# [REQUIREMENT]
Write out the stretch of lines below that begins at the line with "lex trim t (Lexer" and ends at the line with "destruct (IH field_separator", including both, exactly as given and nothing more.

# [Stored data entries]
==*==

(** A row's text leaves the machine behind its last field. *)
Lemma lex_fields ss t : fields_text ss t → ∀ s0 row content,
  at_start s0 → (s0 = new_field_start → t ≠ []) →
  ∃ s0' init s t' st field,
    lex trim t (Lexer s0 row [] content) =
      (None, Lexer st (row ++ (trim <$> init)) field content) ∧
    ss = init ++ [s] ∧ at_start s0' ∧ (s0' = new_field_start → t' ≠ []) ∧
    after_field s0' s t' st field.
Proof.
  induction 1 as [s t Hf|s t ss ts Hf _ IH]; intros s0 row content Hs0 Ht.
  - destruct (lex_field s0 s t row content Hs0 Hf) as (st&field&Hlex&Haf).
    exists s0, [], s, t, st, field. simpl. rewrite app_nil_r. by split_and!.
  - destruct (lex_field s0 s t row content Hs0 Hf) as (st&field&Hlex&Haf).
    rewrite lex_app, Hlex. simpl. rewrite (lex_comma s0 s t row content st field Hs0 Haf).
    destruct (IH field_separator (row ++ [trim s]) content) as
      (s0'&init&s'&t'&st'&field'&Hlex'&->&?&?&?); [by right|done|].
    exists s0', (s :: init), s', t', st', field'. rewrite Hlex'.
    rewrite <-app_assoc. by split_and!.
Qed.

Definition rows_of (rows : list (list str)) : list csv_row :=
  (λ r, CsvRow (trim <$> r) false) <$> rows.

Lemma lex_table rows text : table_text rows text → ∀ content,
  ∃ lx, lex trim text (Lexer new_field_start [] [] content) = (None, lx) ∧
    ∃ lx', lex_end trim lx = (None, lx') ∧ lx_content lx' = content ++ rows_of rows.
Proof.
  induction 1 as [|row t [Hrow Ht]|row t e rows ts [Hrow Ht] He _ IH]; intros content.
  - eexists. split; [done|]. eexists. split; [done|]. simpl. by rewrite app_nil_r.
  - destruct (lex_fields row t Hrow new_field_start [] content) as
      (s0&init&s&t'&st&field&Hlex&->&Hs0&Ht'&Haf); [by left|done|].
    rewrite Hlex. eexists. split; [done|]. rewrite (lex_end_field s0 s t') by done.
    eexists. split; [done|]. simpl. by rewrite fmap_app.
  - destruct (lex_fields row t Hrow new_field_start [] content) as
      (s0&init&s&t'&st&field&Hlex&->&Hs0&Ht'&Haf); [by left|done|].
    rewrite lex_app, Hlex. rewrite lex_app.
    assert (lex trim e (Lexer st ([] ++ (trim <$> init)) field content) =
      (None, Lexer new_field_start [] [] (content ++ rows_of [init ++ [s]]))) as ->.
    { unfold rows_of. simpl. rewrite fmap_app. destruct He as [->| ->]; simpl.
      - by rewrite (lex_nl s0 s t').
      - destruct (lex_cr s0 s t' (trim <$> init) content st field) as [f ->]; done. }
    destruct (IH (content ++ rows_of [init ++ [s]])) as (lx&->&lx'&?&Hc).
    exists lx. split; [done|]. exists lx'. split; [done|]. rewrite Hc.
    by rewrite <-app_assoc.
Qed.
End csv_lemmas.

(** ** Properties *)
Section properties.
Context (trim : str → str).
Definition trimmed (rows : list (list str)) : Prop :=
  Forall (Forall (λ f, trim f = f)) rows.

==*==

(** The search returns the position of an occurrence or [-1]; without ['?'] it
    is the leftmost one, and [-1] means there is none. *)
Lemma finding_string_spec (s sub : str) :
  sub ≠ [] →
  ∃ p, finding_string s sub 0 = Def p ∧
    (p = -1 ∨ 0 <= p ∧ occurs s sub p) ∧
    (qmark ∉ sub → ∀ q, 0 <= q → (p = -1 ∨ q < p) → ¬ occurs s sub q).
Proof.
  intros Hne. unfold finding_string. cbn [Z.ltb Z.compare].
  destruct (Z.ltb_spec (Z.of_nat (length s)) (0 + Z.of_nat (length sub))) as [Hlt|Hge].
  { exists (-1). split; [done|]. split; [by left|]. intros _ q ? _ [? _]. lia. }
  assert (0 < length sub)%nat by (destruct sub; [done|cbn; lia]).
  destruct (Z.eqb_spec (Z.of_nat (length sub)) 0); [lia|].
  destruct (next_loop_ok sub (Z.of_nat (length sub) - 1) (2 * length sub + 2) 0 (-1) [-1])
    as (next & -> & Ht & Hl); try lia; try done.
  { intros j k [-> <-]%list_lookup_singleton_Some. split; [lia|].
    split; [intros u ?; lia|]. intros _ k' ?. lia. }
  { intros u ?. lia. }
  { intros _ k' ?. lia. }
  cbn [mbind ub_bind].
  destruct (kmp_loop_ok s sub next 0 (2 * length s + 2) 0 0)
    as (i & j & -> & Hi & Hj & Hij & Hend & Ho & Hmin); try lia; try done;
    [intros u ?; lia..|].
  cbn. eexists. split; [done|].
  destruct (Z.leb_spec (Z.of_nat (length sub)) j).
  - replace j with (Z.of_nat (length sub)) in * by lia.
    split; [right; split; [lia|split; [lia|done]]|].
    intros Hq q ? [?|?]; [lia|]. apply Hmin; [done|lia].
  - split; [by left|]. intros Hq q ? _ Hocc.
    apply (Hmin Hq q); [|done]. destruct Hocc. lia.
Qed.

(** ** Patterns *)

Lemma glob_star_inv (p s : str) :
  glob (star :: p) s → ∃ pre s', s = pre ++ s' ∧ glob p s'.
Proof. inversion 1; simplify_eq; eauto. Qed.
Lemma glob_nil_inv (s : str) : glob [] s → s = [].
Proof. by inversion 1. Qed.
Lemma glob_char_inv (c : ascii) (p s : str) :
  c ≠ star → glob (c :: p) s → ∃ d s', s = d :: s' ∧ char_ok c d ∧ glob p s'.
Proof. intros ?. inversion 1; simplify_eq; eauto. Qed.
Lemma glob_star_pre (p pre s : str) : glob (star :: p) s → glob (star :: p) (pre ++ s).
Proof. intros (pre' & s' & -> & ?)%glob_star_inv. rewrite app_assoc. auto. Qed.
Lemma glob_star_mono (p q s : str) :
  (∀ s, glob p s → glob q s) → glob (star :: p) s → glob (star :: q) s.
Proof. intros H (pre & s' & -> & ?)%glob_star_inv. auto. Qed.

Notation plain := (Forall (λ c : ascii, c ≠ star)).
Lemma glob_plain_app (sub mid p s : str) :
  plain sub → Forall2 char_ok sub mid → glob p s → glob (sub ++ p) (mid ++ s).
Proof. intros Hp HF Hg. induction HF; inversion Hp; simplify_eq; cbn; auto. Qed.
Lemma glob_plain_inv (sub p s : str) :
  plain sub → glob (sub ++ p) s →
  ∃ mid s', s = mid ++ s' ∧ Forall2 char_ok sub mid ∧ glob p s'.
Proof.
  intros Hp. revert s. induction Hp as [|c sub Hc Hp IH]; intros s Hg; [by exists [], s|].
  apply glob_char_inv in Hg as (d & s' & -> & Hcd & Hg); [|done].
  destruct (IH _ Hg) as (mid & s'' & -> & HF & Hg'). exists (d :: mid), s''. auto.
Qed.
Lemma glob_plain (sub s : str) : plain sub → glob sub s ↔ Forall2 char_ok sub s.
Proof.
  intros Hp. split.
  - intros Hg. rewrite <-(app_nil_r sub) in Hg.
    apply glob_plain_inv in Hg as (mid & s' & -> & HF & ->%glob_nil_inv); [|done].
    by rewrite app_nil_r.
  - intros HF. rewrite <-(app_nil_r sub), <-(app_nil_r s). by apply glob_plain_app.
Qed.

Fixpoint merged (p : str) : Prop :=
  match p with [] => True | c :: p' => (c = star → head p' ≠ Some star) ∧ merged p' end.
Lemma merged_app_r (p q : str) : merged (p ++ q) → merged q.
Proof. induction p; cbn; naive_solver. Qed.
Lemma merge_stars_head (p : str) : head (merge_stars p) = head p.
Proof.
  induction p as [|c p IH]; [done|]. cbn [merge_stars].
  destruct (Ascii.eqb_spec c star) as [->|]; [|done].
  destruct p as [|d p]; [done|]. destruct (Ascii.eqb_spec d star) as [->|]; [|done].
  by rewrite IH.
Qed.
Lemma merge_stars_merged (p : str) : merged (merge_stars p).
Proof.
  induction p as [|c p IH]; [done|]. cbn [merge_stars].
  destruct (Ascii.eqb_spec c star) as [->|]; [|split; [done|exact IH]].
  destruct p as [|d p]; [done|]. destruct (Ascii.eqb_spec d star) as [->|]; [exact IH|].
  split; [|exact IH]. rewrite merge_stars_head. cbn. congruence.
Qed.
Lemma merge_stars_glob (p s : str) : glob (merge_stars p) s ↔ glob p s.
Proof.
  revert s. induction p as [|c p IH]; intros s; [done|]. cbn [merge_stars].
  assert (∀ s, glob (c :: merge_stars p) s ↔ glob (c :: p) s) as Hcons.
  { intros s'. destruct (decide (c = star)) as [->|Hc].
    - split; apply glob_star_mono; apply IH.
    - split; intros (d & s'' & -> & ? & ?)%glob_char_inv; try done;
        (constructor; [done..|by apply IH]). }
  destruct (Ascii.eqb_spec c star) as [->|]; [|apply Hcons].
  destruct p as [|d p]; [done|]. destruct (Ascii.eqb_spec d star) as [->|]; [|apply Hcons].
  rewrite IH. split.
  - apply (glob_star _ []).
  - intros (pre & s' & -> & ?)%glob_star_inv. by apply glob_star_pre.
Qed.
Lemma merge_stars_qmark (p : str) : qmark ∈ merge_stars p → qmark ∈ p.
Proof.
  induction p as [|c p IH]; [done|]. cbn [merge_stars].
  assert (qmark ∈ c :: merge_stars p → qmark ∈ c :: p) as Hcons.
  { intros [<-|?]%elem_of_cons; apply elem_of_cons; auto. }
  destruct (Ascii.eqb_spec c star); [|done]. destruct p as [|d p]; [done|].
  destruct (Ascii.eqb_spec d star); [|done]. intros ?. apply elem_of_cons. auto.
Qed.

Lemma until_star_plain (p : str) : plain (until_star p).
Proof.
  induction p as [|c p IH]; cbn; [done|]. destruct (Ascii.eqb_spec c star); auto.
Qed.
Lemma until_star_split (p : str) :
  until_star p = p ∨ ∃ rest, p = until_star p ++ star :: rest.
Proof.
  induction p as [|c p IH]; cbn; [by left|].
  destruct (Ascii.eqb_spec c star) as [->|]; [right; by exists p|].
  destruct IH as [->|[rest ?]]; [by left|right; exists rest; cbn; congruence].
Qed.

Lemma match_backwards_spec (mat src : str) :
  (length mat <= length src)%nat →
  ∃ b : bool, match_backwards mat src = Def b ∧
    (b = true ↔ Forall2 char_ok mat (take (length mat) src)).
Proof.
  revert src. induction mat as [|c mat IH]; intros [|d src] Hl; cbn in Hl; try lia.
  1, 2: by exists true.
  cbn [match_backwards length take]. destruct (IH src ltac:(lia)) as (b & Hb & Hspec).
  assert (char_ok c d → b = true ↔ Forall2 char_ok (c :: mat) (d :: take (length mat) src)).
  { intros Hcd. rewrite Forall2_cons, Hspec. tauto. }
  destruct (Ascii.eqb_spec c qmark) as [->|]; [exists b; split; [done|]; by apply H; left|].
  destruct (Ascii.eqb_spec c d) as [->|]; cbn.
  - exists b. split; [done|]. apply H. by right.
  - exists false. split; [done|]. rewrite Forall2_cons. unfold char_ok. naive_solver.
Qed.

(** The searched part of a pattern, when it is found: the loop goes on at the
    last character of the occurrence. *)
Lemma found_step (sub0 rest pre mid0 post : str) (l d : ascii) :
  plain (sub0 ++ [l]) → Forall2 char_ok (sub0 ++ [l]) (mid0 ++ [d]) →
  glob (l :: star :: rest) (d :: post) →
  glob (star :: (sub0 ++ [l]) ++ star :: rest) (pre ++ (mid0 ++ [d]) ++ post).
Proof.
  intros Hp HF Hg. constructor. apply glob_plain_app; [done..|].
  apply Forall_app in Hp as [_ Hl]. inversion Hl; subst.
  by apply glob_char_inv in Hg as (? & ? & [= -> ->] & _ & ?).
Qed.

==*==

# [ANSWER TO THIS EXERCISE]
    lex trim t (Lexer s0 row [] content) =
      (None, Lexer st (row ++ (trim <$> init)) field content) ∧
    ss = init ++ [s] ∧ at_start s0' ∧ (s0' = new_field_start → t' ≠ []) ∧
    after_field s0' s t' st field.
Proof.
  induction 1 as [s t Hf|s t ss ts Hf _ IH]; intros s0 row content Hs0 Ht.
  - destruct (lex_field s0 s t row content Hs0 Hf) as (st&field&Hlex&Haf).
    exists s0, [], s, t, st, field. simpl. rewrite app_nil_r. by split_and!.
  - destruct (lex_field s0 s t row content Hs0 Hf) as (st&field&Hlex&Haf).
    rewrite lex_app, Hlex. simpl. rewrite (lex_comma s0 s t row content st field Hs0 Haf).
    destruct (IH field_separator (row ++ [trim s]) content) as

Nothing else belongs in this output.